**Requirement**
Below are some records. Return exactly the lines from the one containing "split; [by apply" through the one containing "(forall c0 c', unique_db c0 = true -> browser_authorizations", both included, and only those.

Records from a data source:
......

(* ===== verification/Requests.v ===== *)
(** * Requests: browser authorizations in a draft

    What the operations on requests share: a row stored or taken to its next
    stage in a transaction, and what the COMMIT publishes of it. *)

From Stdlib Require Import Ascii ZArith.
From S2P Require Import Prelude External Schema Effects Evolution Identity Cimd OAuth Jose Keys Google Credentials CredentialsSpec CredentialsTheory CredentialsInvariant Database Logout Browser StoresSpec DatabaseTheory LogoutTheory BrowserTheory StoresInvariant Transitions System Concurrency ConcurrencyTheory Pools Confinement Framing Drafts Atomicity Promises Contest Contenders Deciders.

(** ** Requests updated again *)

Section Again.
Context `{JsonDb}.

Lemma not_taken_others {V} (col : V -> option string) id r (m : gmap Uuid V) :
  unique_column col (<[id := r]> m) = true -> taken col (col r) (delete id m) = false.
Proof.
  intros Hu. destruct (col r) as [x|] eqn:Hx; [|done]. simpl. apply exists_row_false. intros k v Hv.
  apply lookup_delete_Some in Hv as [Hne Hv]. apply bool_decide_eq_false. intros Hc. apply Hne.
  eapply (unique_column_eq col); [exact Hu|apply lookup_insert_eq|exact Hx|by rewrite lookup_insert_ne|exact Hc].
Qed.

(** The constraints on a row, again: its session is still there, and no other
    transaction published its secrets. *)
Lemma browser_row_ok_again id r d d1 :
  browser_row_ok id r d = true ->
  (forall s, ba_session_id r = Some s -> is_Some (provider_sessions d1 !! s)) ->
  unique_db (set_browser (<[id := r]> (browser_authorizations d1)) d1) = true -> browser_row_ok id r d1 = true.
Proof.
  intros Hok Hs Hu. unfold unique_db in Hu. simpl in Hu. rewrite !andb_true_iff in Hu. destruct_and!.
  unfold browser_row_ok in *. rewrite !andb_true_iff in *. destruct_and!. split_and!; try done.
  - by rewrite not_taken_others.
  - by rewrite not_taken_others.
  - destruct (ba_session_id r) as [s|]; [|done]. simpl. by apply is_some_true, Hs.
Qed.
Lemma browser_row_session id r d s :
  browser_row_ok id r d = true -> ba_session_id r = Some s -> is_Some (provider_sessions d !! s).
Proof.
  unfold browser_row_ok. rewrite !andb_true_iff. intros Hok Hs. destruct_and!. rewrite Hs in *. by apply is_some_true.
Qed.

Lemma update_browser_inv id f b d d' :
  update_browser_row id f d = Ok d' -> browser_authorizations d !! id = Some b ->
  browser_row_ok id (f b) d = true /\ d' = set_browser (<[id := f b]> (browser_authorizations d)) d.
Proof. unfold update_browser_row. intros Hx Hb. rewrite Hb in Hx. by case_match; simplify_eq. Qed.
Lemma update_browser_again id f b d d' d1 :
  update_browser_row id f d = Ok d' -> browser_authorizations d !! id = Some b ->
  browser_authorizations d1 !! id = Some b ->
  (forall s, ba_session_id (f b) = Some s -> is_Some (provider_sessions d1 !! s)) ->
  unique_db (set_browser (<[id := f b]> (browser_authorizations d1)) d1) = true ->
  update_browser_row id f d1 = Ok (set_browser (<[id := f b]> (browser_authorizations d1)) d1).
Proof.
  intros Hx Hb Hb1 Hs Hu. destruct (update_browser_inv _ _ _ _ _ Hx Hb) as [Hok _].
  unfold update_browser_row. by rewrite Hb1, (browser_row_ok_again _ _ _ _ Hok Hs Hu).
Qed.
Lemma insert_browser_again id r d d' d1 :
  insert_browser_row id r d = Ok d' -> browser_authorizations d1 !! id = None ->
  (forall s, ba_session_id r = Some s -> is_Some (provider_sessions d1 !! s)) ->
  unique_db (set_browser (<[id := r]> (browser_authorizations d1)) d1) = true ->
  insert_browser_row id r d1 = Ok (set_browser (<[id := r]> (browser_authorizations d1)) d1).
Proof.
  unfold insert_browser_row. intros Hi Hn Hs Hu. case_match eqn:Hg; [|done]. apply andb_true_iff in Hg as [_ Hok].
  by rewrite Hn, (browser_row_ok_again _ _ _ _ Hok Hs Hu).
Qed.
Lemma insert_browser_inv id r d d' : insert_browser_row id r d = Ok d' ->
  browser_authorizations d !! id = None /\ d' = set_browser (<[id := r]> (browser_authorizations d)) d.
Proof. unfold insert_browser_row. intros. case_match eqn:Hg; simplify_eq. bools_all. by split_and!. Qed.

(** A step of the request changes the database. *)
Lemma update_browser_changes id f b d d' :
  update_browser_row id f d = Ok d' -> browser_authorizations d !! id = Some b ->
  ba_stage (f b) <> ba_stage b -> d <> d'.
Proof.
  unfold update_browser_row. intros Hu Hb Hs ->. rewrite Hb in Hu. case_match; simplify_eq.
  apply (f_equal browser_authorizations) in Hu. simpl in Hu. rewrite <- Hu, lookup_insert_eq in Hb.
  injection Hb as Hb. congruence.
Qed.
End Again.

Section Requests.
Context `{Crypto, UrlLib, JsonLib, JsonDb, UuidLib}.
Notation cwp := (cwp stepping).
Notation post A := (A -> DB -> list Level -> list (DB * DB) -> Prop).

(** ** Checks *)

Lemma cwp_or_invalid {A} (o : option A) (Q : post A) c tx g :
  (forall a c1, o = Some a -> env tx c c1 -> Q a c1 tx g) -> cwp (or_invalid o) Q c tx g.
Proof. intros HQ. destruct o; [apply cwp_ret; auto|apply cwp_raise]. Qed.

Lemma cwp_instants {A} (f : Z -> Z -> result A BrowserError) (Q : post A) c tx g :
  (forall t t' a c1, f t t' = Ok a -> env tx c c1 -> Q a c1 tx g) ->
  cwp (now <- instant ;; now' <- instant ;; or_rollback (f now now')) Q c tx g.
Proof.
  intros HQ. unfold instant. apply cwp_bindE, cwp_at_instant. intros t c1 He1.
  apply cwp_bindE, cwp_at_instant. intros t' c2 He2. apply cwp_or_rollback. intros a Ha c3 He3.
  eapply HQ; [exact Ha|]. eapply env_rely_l; [apply He1|]. eapply env_rely_l; [apply He2|done].
Qed.
Lemma cwp_revalidate reg b (Q : post PendingAuthorizationGrant) c tx g :
  (forall p c1, policy_accepts reg b p -> env tx c c1 -> Q p c1 tx g) ->
  cwp (checked_revalidate reg (consent_row b)) Q c tx g.
Proof. intros HQ. apply cwp_instants. intros t t' p c1 Hp. apply HQ. by exists t, t'. Qed.
Lemma cwp_registry reg b (Q : post unit) c tx g :
  (forall c1, registry_accepts reg b -> env tx c c1 -> Q tt c1 tx g) ->
  cwp (checked_registry reg (consent_row b)) Q c tx g.
Proof. intros HQ. apply cwp_instants. intros t t' [] c1 Hp. apply HQ. by exists t, t'. Qed.
(** ** Rows *)

Lemma shows_browser ws c d id b : shows ws c d -> RowBrowser id ∉ map vn_row ws ->
  shows (Version (RowBrowser id) (Some b) :: ws) c (set_browser (<[id := b]> (browser_authorizations d)) d).
Proof. shows_insert. Qed.

(** The session that a row names is there, or is one the transaction wrote. *)
Definition session_there (ws : list version) (b : browser_rec) (c : DB) : Prop :=
  forall s, ba_session_id b = Some s -> RowSession s ∈ map vn_row ws \/ is_Some (provider_sessions c !! s).
Lemma always_session_there ws b c c' d id :
  shows ws c d -> browser_row_ok id b d = true -> moves c c' -> always (session_there ws b) c'.
Proof.
  intros Hsh Hok Hm c2 Hm2 s Hs. destruct (decide (RowSession s ∈ map vn_row ws)) as [?|Hn]; [by left|right].
  destruct (browser_row_session _ _ _ _ Hok Hs) as [r Hr].
  pose proof (shows_row _ _ _ (RowSession s) Hsh Hn) as Hrow. simpl in Hrow. rewrite Hrow in Hr.
  destruct (ev_sessions _ _ (mv_evolves _ _ (transitivity Hm Hm2)) _ _ Hr) as (r' & Hr' & _). by exists r'.
Qed.

(** A statement takes a request in the draft to a later stage. *)
Lemma cwp_draft_request_by {A B} id b f (s : stmt B) x (k : B -> M BrowserError A) Q P ks ws c lv g :
  (forall c0 d clk, unique_db c0 = true -> shows ws c0 d -> browser_authorizations d !! id = Some b ->
     locks s d = [RowBrowser id] /\ exec s clk d = map_ok (fun d' => (x, d')) (update_browser_row id f d)) ->
  draft P ks ws c [lv] -> Version (RowBrowser id) (Some b) ∈ ks -> RowBrowser id ∉ map vn_row ws ->
  browser_le b (f b) -> stage_step (ba_stage b) (ba_stage (f b)) ->
  (forall d d' c1 lv1, update_browser_row id f d = Ok d' -> browser_authorizations d !! id = Some b ->
     draft (fun c => session_there ws (f b) c /\ P c) (Version (RowBrowser id) (Some b) :: ks)
       (Version (RowBrowser id) (Some (f b)) :: ws) c1 [lv1] ->
     cwp (k x) Q c1 [lv1] g) ->
  cwp (bindE (sql s) k) Q c [lv] g.
Proof.
  intros Hx Hd Hb Hn Hle Hst Hk.
  assert (Hrow : forall c0 d, known P ks c0 -> shows ws c0 d -> browser_authorizations d !! id = Some b).
  { intros c0 d Hk0 Hs. rewrite <- (in_known _ _ _ (RowBrowser id) _ Hk0 Hb).
    exact (shows_row _ _ _ (RowBrowser id) Hs Hn). }
  eapply (cwp_draft_write_at _ (RowBrowser id)); [|exact Hd|exact Hn|].
  - intros c0 d Hu0 Hk0 Hs. pose proof (Hrow _ _ Hk0 Hs) as Hb0.
    split; [|by apply (Hx c0 d (fun _ => 0%Z))]. intros clk r d' He.
    destruct (Hx c0 d clk Hu0 Hs Hb0) as [Hl Hx']. rewrite Hx' in He.
    destruct (update_browser_row id f d) eqn:Hu; simplify_eq/=. rewrite Hl.
    split; [by eapply update_browser_moves|by eapply update_browser_touches].
  - clear c lv Hd. intros clk c0 d r d' c lv Hm Hu0 Hs Hk0 He Hd. pose proof (Hrow _ _ Hk0 Hs) as Hb0.
    destruct (Hx c0 d clk Hu0 Hs Hb0) as [_ Hx']. rewrite Hx' in He.
    destruct (update_browser_row id f d) eqn:Hu; simplify_eq/=.
    destruct (update_browser_inv _ _ _ _ _ Hu Hb0) as [Hok _].
    pose proof (in_known _ _ _ (RowBrowser id) _ Hk0 Hb) as Hc. simpl in Hc.
    unfold version_in in Hd. simpl in Hd. rewrite Hc, (update_row_row _ _ _ _ _ Hu Hb0) in Hd.
    eapply Hk; [exact Hu|exact Hb0|]. apply draft_learn; [|exact Hd]. by eapply always_session_there.
Qed.
Lemma cwp_draft_request {A} id b f (k : unit -> M BrowserError A) Q P ks ws c lv g :
  draft P ks ws c [lv] -> Version (RowBrowser id) (Some b) ∈ ks -> RowBrowser id ∉ map vn_row ws ->
  browser_le b (f b) -> stage_step (ba_stage b) (ba_stage (f b)) ->
  (forall d d' c1 lv1, update_browser_row id f d = Ok d' -> browser_authorizations d !! id = Some b ->
     draft (fun c => session_there ws (f b) c /\ P c) (Version (RowBrowser id) (Some b) :: ks)
       (Version (RowBrowser id) (Some (f b)) :: ws) c1 [lv1] ->
     cwp (k tt) Q c1 [lv1] g) ->
  cwp (bindE (sql (update_browser_stmt id f)) k) Q c [lv] g.
Proof.
  apply cwp_draft_request_by. intros c0 d clk _ _ _. split; [done|]. simpl. by destruct (update_browser_row _ _ _).
Qed.

(** What is published of a transaction that wrote the request only. *)
Lemma request_published P ks id f b d d' c0 c' :
  update_browser_row id f d = Ok d' -> browser_authorizations d !! id = Some b ->
  known (fun c => session_there [] (f b) c /\ P c) ks c0 -> Version (RowBrowser id) (Some b) ∈ ks ->
  shows [Version (RowBrowser id) (Some (f b))] c0 c' -> unique_db c' = true ->
  browser_authorizations c0 !! id = Some b /\ update_browser_row id f c0 = Ok c'.
Proof.
  intros Hx Hb Hk Hin Hsh Hu. pose proof (in_known _ _ _ (RowBrowser id) _ Hk Hin) as Hb0. split; [exact Hb0|].
  pose proof (shows_browser [] c0 c0 id (f b) (shows_same _) ltac:(apply not_elem_of_nil)) as S1.
  rewrite (shows_eq _ _ _ _ Hsh S1) in *. eapply update_browser_again; [exact Hx|done..| |exact Hu].
  intros s Hs. destruct (always_now _ _ (proj1 Hk)) as [Hses _].
  destruct (Hses s Hs) as [Hin'|]; [by apply not_elem_of_nil in Hin'|done].
Qed.

(** ** Held requests *)

Lemma cwp_decoded {A} (o : option A) (Q : post A) c tx g :
  (forall a c1, o = Some a -> env tx c c1 -> Q a c1 tx g) -> cwp (decoded o) Q c tx g.
Proof. intros HQ. destruct o; [apply cwp_ret; auto|apply cwp_raise]. Qed.

(** A [SELECT .. FOR UPDATE] of the one request of [p]: it is not there, or
    it is held. *)
Lemma cwp_hold_request {A B} (p : (Uuid -> Z) -> Uuid -> browser_rec -> bool) (answer : option (Uuid * browser_rec) -> B)
    (lock : DB -> list RowId) (f : B -> M BrowserError A) Q P ks c lv g :
  (forall clk d id b, find_row (p clk) (browser_authorizations d) = Some (id, b) -> RowBrowser id ∈ lock d) ->
  draft P ks [] c [lv] ->
  (forall c1 lv1, cwp (f (answer None)) Q c1 [lv1] g) ->
  (forall clk id b c1 lv1, p clk id b = true ->
     draft P (Version (RowBrowser id) (Some b) :: ks) [] c1 [lv1] -> cwp (f (answer (Some (id, b)))) Q c1 [lv1] g) ->
  cwp (bindE (sql (select_for_update lock (fun clk d => answer (find_row (p clk) (browser_authorizations d))))) f)
    Q c [lv] g.
Proof.
  intros Hl Hd Hnone Hsome.
  eapply (cwp_draft_read_at _ (fun d _ => lock d)); [sound|reads|by intros; simpl|exact Hd|].
  clear c lv Hd. intros clk c0 d r c lv _ _ ->%shows_nothing _ Hx Hd. simpl in Hx. simplify_eq.
  destruct (find_row _ _) as [[id b]|] eqn:Hf; [|apply Hnone]. apply (Hsome clk); [by apply find_row_Some in Hf as []|].
  destruct Hd as [Hp Hk Hh Hs Hb]. split; [done| |done..]. rewrite list.Forall_forall in *. intros v.
  intros [->|Hv]%elem_of_cons; [|apply Hk; set_solver]. specialize (Hl _ _ _ _ Hf).
  destruct (Hk (version_in c0 (RowBrowser id))) as [Hin Hv].
  { apply elem_of_app. left. apply list_elem_of_fmap. eauto. }
  split; [exact Hin|]. unfold is_in, version_in in *. simpl in *. rewrite Hv.
  by apply find_row_Some in Hf as [-> _].
Qed.

Lemma browser_where_locks p d id b :
  find_row p (browser_authorizations d) = Some (id, b) -> RowBrowser id ∈ browser_where p d.
Proof. intros Hf. unfold browser_where. rewrite Hf. set_solver. Qed.

(** A request goes to its next stage, and the change is published. *)
Lemma cwp_publish_request {A} (spec : DB -> A -> DB -> Prop) (a : A) P ks id f b d d' c lv :
  update_browser_row id f d = Ok d' -> browser_authorizations d !! id = Some b ->
  draft (fun c => session_there [] (f b) c /\ P c) ks [Version (RowBrowser id) (Some (f b))] c [lv] ->
  Version (RowBrowser id) (Some b) ∈ ks -> ba_stage (f b) <> ba_stage b ->
  (forall c0 c', unique_db c0 = true -> Forall (is_in c0) ks -> browser_authorizations c0 !! id = Some b ->
     update_browser_row id f c0 = Ok c' -> spec c0 a c') ->
  (forall c0 c', spec c0 a c' -> transition c0 c') ->
  cwp (commit ;;; ret a) (fun a _ _ => takes_effect spec a) c [lv] [].
Proof.
  intros Hu Hb Hd Hin Hne Hspec Ht.
  apply (cwp_commit_as (fun c0 c' => spec c0 a c' /\ c0 <> c')); [intros c0 c' [? ?]; split; [done|by left]|done|].
  eexists _, _, _. split; [exact Hd|]. intros c0 c' Hu0 Hu' Hk Hsh.
  destruct (request_published _ _ _ _ _ _ _ _ _ Hu Hb Hk Hin Hsh Hu') as [Hb0 Hu1].
  split; [by apply Hspec; [|apply Hk|..]|]. by eapply update_browser_changes.
Qed.
Lemma cwp_publish_failure {A} (e : BrowserError) (Q : post A) P ks id f b d d' c lv g :
  update_browser_row id f d = Ok d' -> browser_authorizations d !! id = Some b ->
  draft (fun c => session_there [] (f b) c /\ P c) ks [Version (RowBrowser id) (Some (f b))] c [lv] ->
  Version (RowBrowser id) (Some b) ∈ ks ->
  (forall c0 c', unique_db c0 = true -> browser_authorizations c0 !! id = Some b ->
     update_browser_row id f c0 = Ok c' -> transition c0 c') ->
  cwp (commit ;;; raise e) Q c [lv] g.
Proof.
  intros Hu Hb Hd Hin Ht. apply cwp_commit_step; [|intros; apply cwp_raise].
  eexists _, _, _. split; [exact Hd|]. intros c0 c' Hu0 Hu' Hk Hsh.
  destruct (request_published _ _ _ _ _ _ _ _ _ Hu Hb Hk Hin Hsh Hu') as [Hb0 Hu1]. right; left. by apply Ht.
Qed.
End Requests.

(** A request is taken to its next stage. *)
Ltac next_stage Hst f :=
  lazymatch goal with Hd : draft _ _ _ ?now [?top] |- _ =>
    eapply (cwp_draft_request _ _ f);
      [exact Hd|listed|apply not_elem_of_nil|apply with_state_le|rewrite Hst; constructor|];
    clear now top Hd
  end.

......

**Written answer**
  split; [by apply Hspec; [|apply Hk|..]|]. by eapply update_browser_changes.
Qed.
Lemma cwp_publish_failure {A} (e : BrowserError) (Q : post A) P ks id f b d d' c lv g :
  update_browser_row id f d = Ok d' -> browser_authorizations d !! id = Some b ->
  draft (fun c => session_there [] (f b) c /\ P c) ks [Version (RowBrowser id) (Some (f b))] c [lv] ->
  Version (RowBrowser id) (Some b) ∈ ks ->
  (forall c0 c', unique_db c0 = true -> browser_authorizations c0 !! id = Some b ->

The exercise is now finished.